Semantic Search with Solr and Python Numpy

Built upon Lucene, Solr provides fast, highly scalable, and easily maintainable full-text search capabilities. However, under the hood, Solr is really just a sophisticated token-matching engine. What’s missing? — Semantic Search!

Consider three, somewhat silly documents:

  1. Yellow banana peels.
  2. A banana is a long yellow fruit.
  3. This mystery fruit is long and yellow and has a peel.

Now what happens if you search for the term “banana”. Under normal circumstances you only get back the first and second document. But why shouldn’t you also get back the third document? It’s obviously talking about bananas!

Semantic Search via Collaborative Filtering

Colleague Doug Turnbull and I recently set about to right this wrong with help from a machine learning technique called collaborative filtering. Collaborative filtering is most often used as a basis for recommendation algorithms. For example, collaborative filtering algorithms were the central focus of the now-famous Netflix Prize which awarded $1Million to the team which could build the best movie recommendation engine. When dealing with recommendations, collaborative filtering works by mathematically identifying commonalities in groups of users based upon the movies that they enjoyed. Then, if you appear to fall in one of those groups, the recommendation engine will point you towards a movie that a) you haven’t watched and b) you are likely to enjoy.

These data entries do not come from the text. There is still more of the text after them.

Lemma leaf_wf v :
  static (set_vm v s) = static s -> bm_wf (physical v) -> old_managed s r q ->
  (forall k, 0 <= k -> used (physical v) k =
     match walk s r q with
     | Some y => negb (k =? PTE_GET_ADDR y / BLOCK_SIZE) && used (pages s) k
     | None => used (pages s) k
     end) ->
  replaceable s r q (PTE_GET_ADDR x) ->
  pt_wf (put_entry (PTE_GET_ADDR e) i x (set_vm v s)) r.
Proof using W Hlen Hp Ho He Hi Hx.
  intros St Wv Hold U [R1 R2 R3]. pose proof W as [[B1 B2 B3] P2 P3 Pt P4 P5].
  assert (own q) as Hoq by (unfold q; destruct p; done).
  injection St as S1 S2 S5 S6. change (pages (set_vm v s)) with (physical v) in S5, S6.
  change (hhdm (set_vm v s)) with (hhdmOffset v) in S1.
  set (s' := put_entry (PTE_GET_ADDR e) i x (set_vm v s)).
  assert (Hkeep : forall a, 0 <= a -> a mod 4096 = 0 -> page_free s a = false ->
    (forall y, walk s r q = Some y -> a <> PTE_GET_ADDR y) -> page_free s' a = false).
  { intros a Ha Hm Hf Hne. unfold page_free. change (pages s') with (physical v). rewrite S6.
    rewrite U by (apply Z.div_pos; [lia|done]). revert Hf. unfold page_free. destruct (walk s r q) as [y|]; [|done].
    destruct (Z.eqb_spec (a / BLOCK_SIZE) (PTE_GET_ADDR y / BLOCK_SIZE)) as [E|]; [|done].
    destruct (Hne y eq_refl). unfold BLOCK_SIZE in E. destruct (PTE_GET_ADDR_bounds y) as [_ My].
    pose proof (Z.div_mod a 4096). pose proof (Z.div_mod (PTE_GET_ADDR y) 4096). lia. }
  split.
  - split; [done|by etrans|]. change (pages s') with (physical v). rewrite U by lia.
    destruct (walk s r q) as [y|] eqn:Ey; [|done]. destruct (Hold y Ey) as [O1 _]. rewrite B3.
    rewrite (proj2 (Z.eqb_neq _ _)); [done|]. destruct (PTE_GET_ADDR_bounds y) as [_ My].
    unfold BLOCK_SIZE. pose proof (Z.div_mod (PTE_GET_ADDR y) 4096). lia.
  - change (pages s') with (physical v). by rewrite S6.
  - change (hhdm s') with (hhdmOffset v). by rewrite S1.
  - intros p1 y1 H1 Ho1. unfold s'. rewrite leaf_walk by (eapply path_mono; [done|lia]).
    rewrite decide_False; [by apply Pt|]. intros ->. destruct H1 as [H1 _]. unfold q in H1. rewrite length_app in H1. cbn in H1. lia.
  - intros p1 q1 y1 y2 H1 Ho1 H2. unfold s'. rewrite !leaf_walk by (done || (eapply path_mono; [done|lia])).
    rewrite (decide_False (P := q1 = q)).
    2:{ intros ->. destruct H2 as [H2 _]. unfold q in H2. rewrite length_app in H2. cbn in H2. lia. }
    case_decide; [intros; simplify_eq; exfalso; by eapply (R2 q1 y2)|]. by apply P4.
  - intros p1 y1 H1. unfold s' at 1. rewrite leaf_walk by done. destruct (PTE_GET_ADDR_bounds y1) as [By My].
    case_decide as E; intros Hy Hor; apply Hkeep; try lia; try done.
    + by simplify_eq.
    + intros y Ey. simplify_eq. intros E'. by destruct (R3 y Ey) as [? _].
    + by eapply P5.
    + intros y Ey E'. destruct (decide (length p1 = 4%nat)) as [L4|L4].
      * destruct (R3 y Ey) as [_ R]. destruct Hor as [Ho1|[[H3 _] _]]; [by apply (R p1 y1)|lia].
      * assert (path 3 p1) as H3 by (destruct H1; split; [lia|done]).
        assert (full_size y1 = false) as Hps by (destruct Hor as [Ho1|[_ ?]]; [by apply (Pt p1)|done]).
        assert (q = p1) as <-; [|done]. eapply (P4 q p1 y y1); [|done..].
        unfold q. destruct Hp as [_ Hf]. split; [rewrite length_app; cbn; lia|]. apply Forall_app. split; [done|].
        apply Forall_cons_2; [done|apply Forall_nil_2].
Qed.

End leaf.

Lemma map_leaf_then pt i x (k : M mmu unit) s :
  (let! e := table_get pt i in
   (if has_flag e PF_PRESENT then on_vm (on_physical (physical_free (PTE_GET_ADDR e) 1))
    else ret tt) ;;;
   table_set pt i x ;;; k) s = (map_leaf pt i x ;;; k) s.
Proof.
  unfold map_leaf. rewrite bind_assoc. unfold bind at 1 4. destruct (table_get pt i s) as [[e s']| | |]; [|done..].
  by rewrite bind_assoc.
Qed.

Lemma pt_wf_wlock c s r : pt_wf s r -> pt_wf (set_wlock c s) r.
Proof.
  intros W. apply (pt_wf_same s); [done|apply W|done| |done]. intros. apply walk_set_wlock.
Qed.

Lemma indices_path v : path 3 [PML4E v; PDPTE v; PDE v] /\ path 4 (indices v).
Proof.
  pose proof (indices_range v) as H. split; (split; [cbn; lia|]); [|done].
  unfold indices in H. change [PML4E v; PDPTE v; PDE v; PTE v] with ([PML4E v; PDPTE v; PDE v] ++ [PTE v]) in H.
  by apply Forall_app in H as [? _].
Qed.

Section grown_facts.
Context (s s' : mmu) (r : Z) (G : grown r s s') (v : Z).
Let q := indices v.

Lemma grown_leaf : walk s' r q = walk s r q.
Proof using G. apply (gr_leaf _ _ _ G); [apply indices_path|done]. Qed.

Lemma grown_old : old_managed s r q -> old_managed s' r q.
Proof using G.
  intros H e. rewrite grown_leaf. pose proof (gr_static _ _ _ G) as St.
  injection St as _ _ _ _ _ _ ->. apply H.
Qed.

Lemma grown_replaceable a : 0 <= a -> replaceable s r q a -> replaceable s' r q a.
Proof using G.
  intros Ha [R1 R2 R3]. split.
  - by apply (gr_live _ _ _ G).
  - intros p e Hp He Hps. destruct (gr_tables _ _ _ G p e Hp He) as [He'|Hf]; [by eapply R2|]. congruence.
  - intros e. rewrite grown_leaf. intros He. destruct (R3 e He) as [R4 R5]. split; [done|].
    intros q' e' H4 Hl Ho Hne. rewrite (gr_leaf _ _ _ G) by done. by apply R5.
Qed.
End grown_facts.

Lemma virtual_mapL_ok s r virt phys flags :
  pt_wf s r -> PML4E (AMD64_MM_STRIPSX virt) < 256 -> wlock_paging s = 0 -> 3 <= free_pages s ->
  virt mod PAGE_SIZE = 0 -> 0 <= phys < 2 ^ 52 -> 0 <= flags < 4096 ->
  let q := indices (AMD64_MM_STRIPSX virt) in
  let x := new_entry phys flags in
  old_managed s r q ->
  exists s', virtual_mapL (pagedir_of s r) virt phys flags s = Ok (tt, s') /\
    static s' = static s /\ wlock_paging s' = 0 /\
    (forall q', path 4 q' -> length q' = 4%nat ->
       walk s' r q' = if decide (q' = q) then Some x else walk s r q') /\
    (forall q', path 4 q' -> ~ own q' -> walk s' r q' = walk s r q') /\
    (forall e, walk s r q = Some e -> page_free s' (PTE_GET_ADDR e) = true) /\
    (replaceable s r q (PTE_GET_ADDR x) -> pt_wf s' r) /\
    (forall a j, 0 <= a -> a mod 4096 = 0 -> 0 <= j < 512 -> page_free s a = false ->
       not_table s r a -> entry s' a j = entry s a j) /\
    (walk s r q = None -> free_pages s - 3 <= free_pages s' /\
       forall a, 0 <= a -> page_free s a = false -> page_free s' a = false).
Proof.
  intros W Hlow Hl Hc Hv Hp Hf q x Hold. destruct (new_entry_ok phys flags Hp Hf) as [X1 X2].
  unfold virtual_mapL. rewrite (proj2 (Z.eqb_eq _ _) Hv). cbn [negb].
  set (v := AMD64_MM_STRIPSX virt) in *. set (s0 := set_wlock (-1) s).
  erewrite (bind_ok _ _ s tt s0) by (unfold on_wlock; rewrite Hl; done).
  pose proof (pt_wf_wlock (-1) s r W) as W0. fold s0 in W0.
  destruct (tables_ok s0 r v W0 Hlow Hc) as (e & s3 & G & He & Hn & Hk).
  change (pagedir_of s r) with (pagedir_of s0 r). rewrite Hk. clear Hk.
  assert (Hw0 : forall q', walk s0 r q' = walk s r q') by (intros; apply walk_set_wlock).
  assert (Hold0 : old_managed s0 r q) by (intros e'; rewrite Hw0; apply Hold).
  pose proof (grown_old s0 s3 r G v Hold0) as Hold3.
  destruct (indices_path v) as [P3 P4].
  assert (0 <= PTE v < 512) as HPTE.
  { pose proof (indices_range v) as HH. unfold indices in HH.
    by do 3 (apply Forall_cons in HH as [_ HH]); apply Forall_cons in HH as [HH _]. }
  destruct (map_leaf_ok s3 r (gr_wf _ _ _ G) [PML4E v; PDPTE v; PDE v] eq_refl P3 Hlow e He (PTE v) HPTE x Hold3)
    as (vm' & E & St & Wv & U).
  pose proof (leaf_walk s3 r (gr_wf _ _ _ G) [PML4E v; PDPTE v; PDE v] eq_refl P3 Hlow e He (PTE v) HPTE x X2 vm') as Hlw.
  set (s4 := put_entry (PTE_GET_ADDR e) (PTE v) x (set_vm vm' s3)) in *.
  assert (Hst : static s4 = static s).
  { change (static s4) with (static (set_vm vm' s3)). by rewrite St, (gr_static _ _ _ G). }
  exists (set_wlock 0 s4). split_and!; [|done|done|..].
  - change (hhdm s) with (hhdm s0). rewrite <- (static_hhdm _ _ (gr_static _ _ _ G)).
    etrans; [apply map_leaf_then|]. mrw E. unfold on_wlock. change (wlock_paging s4) with (wlock_paging s3).
    by rewrite (gr_lock _ _ _ G).
  - intros q' H4 Hlen. rewrite walk_set_wlock, Hlw by done. change ([PML4E v; PDPTE v; PDE v] ++ [PTE v]) with q.
    case_decide; [done|]. rewrite (gr_leaf _ _ _ G) by done. apply Hw0.
  - intros q' H4 Hno. rewrite walk_set_wlock, Hlw by done. rewrite decide_False by (intros ->; apply Hno, Hlow).
    rewrite (gr_upper _ _ _ G) by done. apply Hw0.
  - intros y Hy. change (page_free (set_wlock 0 s4) (PTE_GET_ADDR y)) with (page_free s4 (PTE_GET_ADDR y)).
    destruct (PTE_GET_ADDR_bounds y) as [By My]. destruct (Hold y Hy) as [_ O2].
    injection Hst as _ _ _ _ _ _ S7. unfold page_free. rewrite S7, (proj2 (Z.ltb_lt _ _)) by done. cbn [andb].
    change (pages s4) with (physical vm'). rewrite U by (apply Z.div_pos; [lia|done]).
    pose proof (grown_leaf s0 s3 r G v) as GL. change (indices v) with q in GL.
    change ([PML4E v; PDPTE v; PDE v] ++ [PTE v]) with q. by rewrite GL, Hw0, Hy, Z.eqb_refl.
  - intros R. apply pt_wf_wlock. unfold s4.
    apply (leaf_wf s3 r (gr_wf _ _ _ G) [PML4E v; PDPTE v; PDE v] eq_refl P3 Hlow e He (PTE v) HPTE x X2 vm'); try done.
    apply (grown_replaceable s0 s3 r G v); [apply PTE_GET_ADDR_bounds|]. destruct R as [R1 R2 R3].
    split; [done|intros p y; rewrite Hw0; apply R2|]. intros y. rewrite Hw0. intros Hy. destruct (R3 _ Hy) as [R4 R5]. split; [done|].
    intros q' e' ? ? ? ?. rewrite Hw0. by apply R5.
  - intros a j Ha Hm Hj Hfa Ht. change (entry (set_wlock 0 s4) a j) with (entry s4 a j). unfold s4.
    assert (not_table s0 r a) as Ht0 by (intros p y Hp'; rewrite Hw0; by apply Ht).
    rewrite entry_put by (try apply PTE_GET_ADDR_bounds; done). rewrite decide_False.
    + change (entry (set_vm vm' s3) a j) with (entry s3 a j). by apply (gr_ram _ _ _ G).
    + intros [<- _]. destruct (gr_tables _ _ _ G _ e P3 He) as [He'|He'].
      { eapply Ht0; [exact P3|exact He'| |done]. by apply (pw_tables _ _ (gr_wf _ _ _ G) _ _ P3 Hlow). }
      change (page_free s0 (PTE_GET_ADDR e)) with (page_free s (PTE_GET_ADDR e)) in He'. congruence.
  - intros Hnone. assert (walk s3 r q = None) as Hn3
      by (rewrite <- Hnone, <- Hw0; apply (grown_leaf s0 s3 r G v)).
    change ([PML4E v; PDPTE v; PDE v] ++ [PTE v]) with q in U. rewrite Hn3 in U.
    injection St as _ _ _ S7. change (pages (set_vm vm' s3)) with (physical vm') in S7. split.
    + change (free_pages s) with (free_pages s0). etrans; [exact Hn|]. apply Z.eq_le_incl. unfold free_pages.
      change (pages (set_wlock 0 s4)) with (physical vm'). rewrite S7. symmetry. apply count_free_ext.
      intros k Hk. apply U. lia.
    + intros a Ha Hfa. change (page_free (set_wlock 0 s4) a) with (page_free s4 a). unfold page_free.
      change (pages s4) with (physical vm'). rewrite S7, U by (apply Z.div_pos; [lia|done]).
      by apply (gr_live _ _ _ G).
Qed.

So what does this have to do with Semantic Search? Everything! In just the same way that certain users gravitate towards certain movies, certain words commonly co-occur in the same documents. When working with Semantic Search, rather than recommending user to movies that they would likely enjoy, we are going to identify words that are likely to belong in a given document, whether or not they actually occurred there. The math is exactly the same!

Here’s how the process works:

  • First we identify a text field of interest in our documents and extract the associated term-document matrix for external processing. Each element of this term-document matrix indicates the strength of a particular term within a particular document (where strength can be anything, but will likely be either term frequency or TF*IDF).
  • Next, collaborative filtering is applied to the term-document matrix which effectively generates a pseudo-term-document matrix. This pseudo-term-document matrix is the same size and shape as the original term-document matrix and references the same terms and documents, but the numbers are slightly different. These new values indicate the strength that a particular term should have in a particular document once noisy data is removed.
  • Finally, the high-scoring values in the pseudo-term-document matrix are mapped back to the associated terms. These terms are then injected back into Solr in a new field which can be used for Semantic Search.

Demo Time!

So let’s consider an example case. As in plenty of our previous posts, we will be using the Science Fiction Stack Exchange. Why? Because we’re all nerds and with such a familiar topic, we can quickly intuit whether or not a search is returning relevant results. In this data set, the field of interest is the Body field because it contains the contents of all questions and answers.

So now that we’ve decided upon our demo dataset, we’re ready run the analysis. If you’d like to follow along, then please take a look at our git repo. This repo contains the example SciFi data set, the Semantic Search code, and README to get you going. However I’m going execute everything from within Python:

>>> from SemanticAnalyzer import *
>>> stvc = SolrTermVectorCollector(field='Body',feature='tf',batchSize=1000)
>>> tdc = TermDocCollection(source=stvc,numTopics=150) 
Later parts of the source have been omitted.